**Task prompt**
Return the following from the records below: each line, word for word, starting with the line that contains "Lemma related_onHost s" and going on through the line that contains "destruct (Hh k h0", with nothing outside that range.

-- Supplied entries follows --

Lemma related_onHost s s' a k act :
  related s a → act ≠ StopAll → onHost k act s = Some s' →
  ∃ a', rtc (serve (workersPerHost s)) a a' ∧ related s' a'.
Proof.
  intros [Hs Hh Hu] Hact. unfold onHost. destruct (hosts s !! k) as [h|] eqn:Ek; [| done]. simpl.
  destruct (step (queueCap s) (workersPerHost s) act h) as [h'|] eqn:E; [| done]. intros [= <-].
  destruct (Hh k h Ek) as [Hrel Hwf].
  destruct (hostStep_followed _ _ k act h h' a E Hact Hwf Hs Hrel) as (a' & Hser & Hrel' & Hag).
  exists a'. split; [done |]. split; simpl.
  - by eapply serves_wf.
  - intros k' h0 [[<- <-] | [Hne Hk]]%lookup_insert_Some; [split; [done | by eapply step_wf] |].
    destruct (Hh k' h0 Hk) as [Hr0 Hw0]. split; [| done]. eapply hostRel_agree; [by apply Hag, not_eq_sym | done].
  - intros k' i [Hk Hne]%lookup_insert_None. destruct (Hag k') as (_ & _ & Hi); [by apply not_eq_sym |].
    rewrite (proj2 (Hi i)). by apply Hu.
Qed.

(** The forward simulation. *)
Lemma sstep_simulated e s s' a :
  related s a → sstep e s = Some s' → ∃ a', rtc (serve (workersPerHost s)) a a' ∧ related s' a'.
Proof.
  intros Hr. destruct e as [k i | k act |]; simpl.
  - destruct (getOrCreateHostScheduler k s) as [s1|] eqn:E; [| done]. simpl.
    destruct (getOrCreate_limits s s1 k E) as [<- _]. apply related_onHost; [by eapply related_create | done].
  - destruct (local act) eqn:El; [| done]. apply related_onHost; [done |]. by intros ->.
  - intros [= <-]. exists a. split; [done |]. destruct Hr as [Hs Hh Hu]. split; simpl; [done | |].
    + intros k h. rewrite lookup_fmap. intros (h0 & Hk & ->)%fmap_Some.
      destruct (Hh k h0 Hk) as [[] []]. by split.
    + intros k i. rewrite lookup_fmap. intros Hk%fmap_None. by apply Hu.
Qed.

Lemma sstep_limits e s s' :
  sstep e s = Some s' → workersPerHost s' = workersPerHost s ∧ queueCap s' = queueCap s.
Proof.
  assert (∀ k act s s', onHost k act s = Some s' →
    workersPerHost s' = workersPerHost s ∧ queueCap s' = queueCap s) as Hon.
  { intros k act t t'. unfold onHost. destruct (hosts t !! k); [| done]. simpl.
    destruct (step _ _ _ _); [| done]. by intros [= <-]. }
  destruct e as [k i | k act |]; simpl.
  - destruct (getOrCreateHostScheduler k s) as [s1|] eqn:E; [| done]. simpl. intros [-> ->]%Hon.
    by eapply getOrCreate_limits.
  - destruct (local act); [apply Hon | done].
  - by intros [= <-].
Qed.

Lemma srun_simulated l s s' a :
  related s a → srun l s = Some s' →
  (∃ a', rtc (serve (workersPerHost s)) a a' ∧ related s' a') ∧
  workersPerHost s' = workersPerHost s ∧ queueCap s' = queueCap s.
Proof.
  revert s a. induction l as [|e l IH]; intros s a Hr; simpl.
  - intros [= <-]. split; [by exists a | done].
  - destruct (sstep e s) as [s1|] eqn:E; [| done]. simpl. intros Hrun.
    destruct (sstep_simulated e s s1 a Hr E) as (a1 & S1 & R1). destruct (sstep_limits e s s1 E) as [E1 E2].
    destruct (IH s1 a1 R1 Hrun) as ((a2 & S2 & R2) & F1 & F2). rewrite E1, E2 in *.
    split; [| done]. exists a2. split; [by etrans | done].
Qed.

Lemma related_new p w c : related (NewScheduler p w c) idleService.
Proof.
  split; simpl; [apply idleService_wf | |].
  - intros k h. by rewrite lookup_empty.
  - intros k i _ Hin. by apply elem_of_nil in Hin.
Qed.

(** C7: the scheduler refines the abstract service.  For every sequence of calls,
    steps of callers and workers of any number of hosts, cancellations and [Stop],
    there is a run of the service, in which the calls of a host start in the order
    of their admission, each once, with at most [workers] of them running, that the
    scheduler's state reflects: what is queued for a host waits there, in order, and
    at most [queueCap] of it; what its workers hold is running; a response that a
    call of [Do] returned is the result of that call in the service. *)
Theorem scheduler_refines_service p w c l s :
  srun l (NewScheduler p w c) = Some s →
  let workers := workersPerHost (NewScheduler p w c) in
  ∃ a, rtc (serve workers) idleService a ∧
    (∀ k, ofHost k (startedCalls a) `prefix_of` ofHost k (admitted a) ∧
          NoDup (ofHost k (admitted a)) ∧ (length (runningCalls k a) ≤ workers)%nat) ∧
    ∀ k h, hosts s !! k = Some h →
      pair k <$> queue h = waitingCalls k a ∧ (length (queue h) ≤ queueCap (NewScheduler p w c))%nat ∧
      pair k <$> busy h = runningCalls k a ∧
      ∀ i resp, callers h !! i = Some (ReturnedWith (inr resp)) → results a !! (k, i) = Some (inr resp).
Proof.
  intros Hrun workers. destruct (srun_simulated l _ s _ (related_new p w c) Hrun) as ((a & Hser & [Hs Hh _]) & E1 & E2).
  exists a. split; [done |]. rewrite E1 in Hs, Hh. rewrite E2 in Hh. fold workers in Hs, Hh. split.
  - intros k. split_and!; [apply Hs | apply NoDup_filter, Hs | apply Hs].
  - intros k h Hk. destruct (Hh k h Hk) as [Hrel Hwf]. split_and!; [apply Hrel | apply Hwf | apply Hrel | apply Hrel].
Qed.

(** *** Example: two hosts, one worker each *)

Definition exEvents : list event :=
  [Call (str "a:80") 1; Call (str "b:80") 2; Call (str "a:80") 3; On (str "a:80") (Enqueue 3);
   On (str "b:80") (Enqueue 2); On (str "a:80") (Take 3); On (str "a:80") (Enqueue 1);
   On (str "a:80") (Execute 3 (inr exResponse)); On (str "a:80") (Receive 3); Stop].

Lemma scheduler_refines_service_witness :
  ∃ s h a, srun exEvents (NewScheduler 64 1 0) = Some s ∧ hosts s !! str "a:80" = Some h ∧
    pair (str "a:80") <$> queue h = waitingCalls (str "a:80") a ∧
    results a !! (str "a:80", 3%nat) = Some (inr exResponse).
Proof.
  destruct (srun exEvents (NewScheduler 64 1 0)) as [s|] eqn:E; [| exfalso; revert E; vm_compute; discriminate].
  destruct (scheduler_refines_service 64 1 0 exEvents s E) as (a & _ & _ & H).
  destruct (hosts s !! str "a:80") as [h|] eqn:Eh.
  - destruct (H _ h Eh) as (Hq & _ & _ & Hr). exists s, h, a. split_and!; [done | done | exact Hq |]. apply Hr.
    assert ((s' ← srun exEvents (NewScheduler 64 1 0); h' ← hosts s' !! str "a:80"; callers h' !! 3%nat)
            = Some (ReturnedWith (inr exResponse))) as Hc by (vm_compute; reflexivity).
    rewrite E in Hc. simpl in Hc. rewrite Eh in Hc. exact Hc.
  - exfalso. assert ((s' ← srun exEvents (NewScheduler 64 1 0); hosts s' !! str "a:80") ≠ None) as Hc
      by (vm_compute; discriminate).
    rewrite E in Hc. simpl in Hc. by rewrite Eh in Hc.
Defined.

-- Supplied entries concluded --
-- Supplied entries follows --

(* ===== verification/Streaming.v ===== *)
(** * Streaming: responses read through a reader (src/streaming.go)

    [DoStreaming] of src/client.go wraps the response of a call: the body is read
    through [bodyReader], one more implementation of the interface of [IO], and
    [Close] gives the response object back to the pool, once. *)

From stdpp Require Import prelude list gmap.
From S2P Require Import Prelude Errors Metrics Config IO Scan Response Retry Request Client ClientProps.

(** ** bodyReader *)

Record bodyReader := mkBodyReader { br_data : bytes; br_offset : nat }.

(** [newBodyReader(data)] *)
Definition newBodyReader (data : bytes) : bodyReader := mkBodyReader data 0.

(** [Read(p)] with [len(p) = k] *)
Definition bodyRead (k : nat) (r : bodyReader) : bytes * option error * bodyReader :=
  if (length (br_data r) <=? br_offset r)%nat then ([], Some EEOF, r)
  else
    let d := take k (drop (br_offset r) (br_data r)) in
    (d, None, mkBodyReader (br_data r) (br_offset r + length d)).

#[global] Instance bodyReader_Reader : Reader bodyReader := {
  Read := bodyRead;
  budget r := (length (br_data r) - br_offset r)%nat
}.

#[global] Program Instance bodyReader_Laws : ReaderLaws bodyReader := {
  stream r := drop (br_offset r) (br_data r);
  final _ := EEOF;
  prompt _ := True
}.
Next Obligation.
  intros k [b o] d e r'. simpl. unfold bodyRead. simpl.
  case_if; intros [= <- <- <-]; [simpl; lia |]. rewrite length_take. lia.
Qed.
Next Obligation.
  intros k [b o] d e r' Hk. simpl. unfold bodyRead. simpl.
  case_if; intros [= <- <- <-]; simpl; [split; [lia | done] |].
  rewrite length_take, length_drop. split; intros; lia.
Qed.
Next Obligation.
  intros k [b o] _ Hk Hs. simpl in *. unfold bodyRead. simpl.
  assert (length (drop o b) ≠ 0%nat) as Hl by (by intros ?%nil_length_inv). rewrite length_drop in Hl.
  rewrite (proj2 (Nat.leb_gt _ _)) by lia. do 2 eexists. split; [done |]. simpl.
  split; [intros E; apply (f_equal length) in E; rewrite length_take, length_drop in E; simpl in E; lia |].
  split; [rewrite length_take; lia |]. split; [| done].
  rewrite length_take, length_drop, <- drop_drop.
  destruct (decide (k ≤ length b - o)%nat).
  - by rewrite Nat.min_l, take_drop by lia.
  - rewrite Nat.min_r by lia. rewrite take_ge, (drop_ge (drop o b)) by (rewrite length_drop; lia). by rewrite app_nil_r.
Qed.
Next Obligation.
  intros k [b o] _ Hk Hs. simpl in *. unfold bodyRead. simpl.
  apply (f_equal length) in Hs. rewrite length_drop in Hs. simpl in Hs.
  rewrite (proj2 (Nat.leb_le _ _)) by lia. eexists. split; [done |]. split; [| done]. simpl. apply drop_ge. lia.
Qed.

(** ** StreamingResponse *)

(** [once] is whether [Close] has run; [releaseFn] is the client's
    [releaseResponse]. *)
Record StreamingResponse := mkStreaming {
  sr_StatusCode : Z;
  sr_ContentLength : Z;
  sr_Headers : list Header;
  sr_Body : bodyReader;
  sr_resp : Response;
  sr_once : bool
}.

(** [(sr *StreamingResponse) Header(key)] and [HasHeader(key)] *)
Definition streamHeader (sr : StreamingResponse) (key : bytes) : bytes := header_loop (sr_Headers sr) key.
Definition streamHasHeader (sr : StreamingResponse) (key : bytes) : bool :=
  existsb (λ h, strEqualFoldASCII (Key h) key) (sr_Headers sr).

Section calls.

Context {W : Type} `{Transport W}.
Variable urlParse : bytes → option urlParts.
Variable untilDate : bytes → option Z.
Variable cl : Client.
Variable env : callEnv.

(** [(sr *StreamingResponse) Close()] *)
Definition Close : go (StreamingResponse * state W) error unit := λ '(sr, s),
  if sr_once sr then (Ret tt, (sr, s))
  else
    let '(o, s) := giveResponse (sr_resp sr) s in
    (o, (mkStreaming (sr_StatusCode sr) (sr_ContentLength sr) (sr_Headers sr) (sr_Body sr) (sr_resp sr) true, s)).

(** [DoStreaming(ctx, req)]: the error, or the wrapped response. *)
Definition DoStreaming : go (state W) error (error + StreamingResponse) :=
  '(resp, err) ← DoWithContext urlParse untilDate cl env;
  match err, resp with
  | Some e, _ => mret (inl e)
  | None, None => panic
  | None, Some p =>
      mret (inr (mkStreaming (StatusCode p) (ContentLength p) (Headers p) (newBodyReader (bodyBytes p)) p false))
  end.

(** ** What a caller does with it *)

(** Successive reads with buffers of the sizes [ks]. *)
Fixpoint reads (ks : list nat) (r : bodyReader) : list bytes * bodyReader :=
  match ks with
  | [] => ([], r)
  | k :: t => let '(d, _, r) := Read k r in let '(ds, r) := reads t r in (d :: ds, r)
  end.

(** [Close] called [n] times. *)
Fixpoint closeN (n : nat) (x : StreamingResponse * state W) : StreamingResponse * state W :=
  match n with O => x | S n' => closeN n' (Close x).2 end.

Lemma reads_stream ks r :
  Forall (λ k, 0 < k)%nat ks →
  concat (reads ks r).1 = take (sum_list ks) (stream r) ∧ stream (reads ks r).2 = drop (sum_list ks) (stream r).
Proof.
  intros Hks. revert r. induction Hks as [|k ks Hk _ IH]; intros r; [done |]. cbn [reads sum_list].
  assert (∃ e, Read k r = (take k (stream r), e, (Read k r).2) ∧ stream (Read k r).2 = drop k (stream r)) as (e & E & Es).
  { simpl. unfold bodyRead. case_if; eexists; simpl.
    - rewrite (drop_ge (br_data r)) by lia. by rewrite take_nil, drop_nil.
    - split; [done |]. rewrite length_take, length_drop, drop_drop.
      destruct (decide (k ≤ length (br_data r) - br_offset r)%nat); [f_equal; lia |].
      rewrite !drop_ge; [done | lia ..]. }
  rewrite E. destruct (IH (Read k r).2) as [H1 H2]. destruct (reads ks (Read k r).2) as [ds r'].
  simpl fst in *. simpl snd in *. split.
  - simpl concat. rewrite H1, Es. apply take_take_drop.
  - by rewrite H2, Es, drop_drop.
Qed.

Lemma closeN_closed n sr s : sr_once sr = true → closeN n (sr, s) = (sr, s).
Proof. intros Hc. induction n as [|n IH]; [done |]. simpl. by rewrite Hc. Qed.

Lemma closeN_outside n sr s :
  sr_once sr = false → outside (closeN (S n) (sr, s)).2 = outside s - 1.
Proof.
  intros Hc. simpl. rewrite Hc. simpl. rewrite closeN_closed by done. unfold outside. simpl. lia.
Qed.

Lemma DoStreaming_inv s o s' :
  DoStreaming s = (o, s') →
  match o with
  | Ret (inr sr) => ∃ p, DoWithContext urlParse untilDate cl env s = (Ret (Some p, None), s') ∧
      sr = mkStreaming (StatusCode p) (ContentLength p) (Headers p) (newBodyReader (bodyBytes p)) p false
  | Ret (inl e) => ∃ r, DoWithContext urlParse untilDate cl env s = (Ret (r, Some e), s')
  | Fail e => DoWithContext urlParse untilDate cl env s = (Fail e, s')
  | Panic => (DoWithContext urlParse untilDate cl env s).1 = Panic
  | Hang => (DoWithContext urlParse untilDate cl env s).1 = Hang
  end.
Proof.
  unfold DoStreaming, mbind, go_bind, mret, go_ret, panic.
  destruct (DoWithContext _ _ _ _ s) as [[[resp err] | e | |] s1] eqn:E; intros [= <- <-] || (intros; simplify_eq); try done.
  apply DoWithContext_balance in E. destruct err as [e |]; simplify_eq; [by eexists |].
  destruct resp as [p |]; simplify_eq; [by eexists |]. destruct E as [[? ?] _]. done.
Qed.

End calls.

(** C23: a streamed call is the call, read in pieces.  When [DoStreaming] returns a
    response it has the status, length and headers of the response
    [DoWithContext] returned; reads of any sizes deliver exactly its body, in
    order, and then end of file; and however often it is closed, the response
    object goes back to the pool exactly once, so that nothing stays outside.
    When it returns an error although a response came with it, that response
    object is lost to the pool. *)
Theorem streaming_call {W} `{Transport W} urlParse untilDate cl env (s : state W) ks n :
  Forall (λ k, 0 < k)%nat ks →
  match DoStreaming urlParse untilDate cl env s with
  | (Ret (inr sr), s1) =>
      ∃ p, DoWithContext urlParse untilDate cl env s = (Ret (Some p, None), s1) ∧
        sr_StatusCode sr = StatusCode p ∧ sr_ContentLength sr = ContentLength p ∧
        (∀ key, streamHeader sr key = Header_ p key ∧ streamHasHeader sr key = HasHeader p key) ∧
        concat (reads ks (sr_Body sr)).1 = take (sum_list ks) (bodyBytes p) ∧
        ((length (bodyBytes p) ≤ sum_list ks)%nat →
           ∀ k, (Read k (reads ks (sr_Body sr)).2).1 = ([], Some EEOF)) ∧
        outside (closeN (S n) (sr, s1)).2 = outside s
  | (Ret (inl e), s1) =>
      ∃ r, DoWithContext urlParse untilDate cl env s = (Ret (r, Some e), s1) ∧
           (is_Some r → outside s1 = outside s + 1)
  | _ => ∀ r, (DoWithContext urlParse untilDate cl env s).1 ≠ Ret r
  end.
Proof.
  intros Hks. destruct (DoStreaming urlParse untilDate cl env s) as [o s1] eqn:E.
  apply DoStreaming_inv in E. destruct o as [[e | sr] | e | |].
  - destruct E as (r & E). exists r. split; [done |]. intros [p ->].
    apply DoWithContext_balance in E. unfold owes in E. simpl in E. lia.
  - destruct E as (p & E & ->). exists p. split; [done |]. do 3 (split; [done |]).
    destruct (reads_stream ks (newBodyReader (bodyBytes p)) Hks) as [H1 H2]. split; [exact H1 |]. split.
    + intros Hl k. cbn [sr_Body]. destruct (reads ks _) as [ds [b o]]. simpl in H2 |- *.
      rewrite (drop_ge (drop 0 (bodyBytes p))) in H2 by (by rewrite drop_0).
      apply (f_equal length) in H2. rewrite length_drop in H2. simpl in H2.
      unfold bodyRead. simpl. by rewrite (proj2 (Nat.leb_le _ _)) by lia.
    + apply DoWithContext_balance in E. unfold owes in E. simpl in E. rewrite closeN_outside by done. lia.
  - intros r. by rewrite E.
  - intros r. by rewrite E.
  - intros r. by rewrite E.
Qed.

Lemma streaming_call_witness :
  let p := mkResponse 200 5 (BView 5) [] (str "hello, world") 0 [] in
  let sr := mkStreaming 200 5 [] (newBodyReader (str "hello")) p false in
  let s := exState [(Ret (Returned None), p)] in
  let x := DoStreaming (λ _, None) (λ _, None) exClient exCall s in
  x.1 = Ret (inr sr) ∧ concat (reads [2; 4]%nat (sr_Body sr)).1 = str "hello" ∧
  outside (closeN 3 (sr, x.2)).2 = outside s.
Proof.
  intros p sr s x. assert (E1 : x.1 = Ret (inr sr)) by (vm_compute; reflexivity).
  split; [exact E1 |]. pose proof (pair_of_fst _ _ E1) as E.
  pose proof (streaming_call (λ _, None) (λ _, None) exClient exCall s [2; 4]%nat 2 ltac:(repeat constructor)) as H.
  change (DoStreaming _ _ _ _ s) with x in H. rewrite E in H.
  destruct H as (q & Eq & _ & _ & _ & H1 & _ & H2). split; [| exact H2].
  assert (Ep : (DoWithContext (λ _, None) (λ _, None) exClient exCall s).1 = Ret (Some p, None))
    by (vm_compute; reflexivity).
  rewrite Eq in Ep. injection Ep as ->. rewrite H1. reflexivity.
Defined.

-- Supplied entries concluded --

**Finished exercise**
Lemma related_onHost s s' a k act :
  related s a → act ≠ StopAll → onHost k act s = Some s' →
  ∃ a', rtc (serve (workersPerHost s)) a a' ∧ related s' a'.
Proof.
  intros [Hs Hh Hu] Hact. unfold onHost. destruct (hosts s !! k) as [h|] eqn:Ek; [| done]. simpl.
  destruct (step (queueCap s) (workersPerHost s) act h) as [h'|] eqn:E; [| done]. intros [= <-].
  destruct (Hh k h Ek) as [Hrel Hwf].
  destruct (hostStep_followed _ _ k act h h' a E Hact Hwf Hs Hrel) as (a' & Hser & Hrel' & Hag).
  exists a'. split; [done |]. split; simpl.
  - by eapply serves_wf.
  - intros k' h0 [[<- <-] | [Hne Hk]]%lookup_insert_Some; [split; [done | by eapply step_wf] |].
    destruct (Hh k' h0 Hk) as [Hr0 Hw0]. split; [| done]. eapply hostRel_agree; [by apply Hag, not_eq_sym | done].
  - intros k' i [Hk Hne]%lookup_insert_None. destruct (Hag k') as (_ & _ & Hi); [by apply not_eq_sym |].
    rewrite (proj2 (Hi i)). by apply Hu.
Qed.

(** The forward simulation. *)
Lemma sstep_simulated e s s' a :
  related s a → sstep e s = Some s' → ∃ a', rtc (serve (workersPerHost s)) a a' ∧ related s' a'.
Proof.
  intros Hr. destruct e as [k i | k act |]; simpl.
  - destruct (getOrCreateHostScheduler k s) as [s1|] eqn:E; [| done]. simpl.
    destruct (getOrCreate_limits s s1 k E) as [<- _]. apply related_onHost; [by eapply related_create | done].
  - destruct (local act) eqn:El; [| done]. apply related_onHost; [done |]. by intros ->.
  - intros [= <-]. exists a. split; [done |]. destruct Hr as [Hs Hh Hu]. split; simpl; [done | |].
    + intros k h. rewrite lookup_fmap. intros (h0 & Hk & ->)%fmap_Some.
      destruct (Hh k h0 Hk) as [[] []]. by split.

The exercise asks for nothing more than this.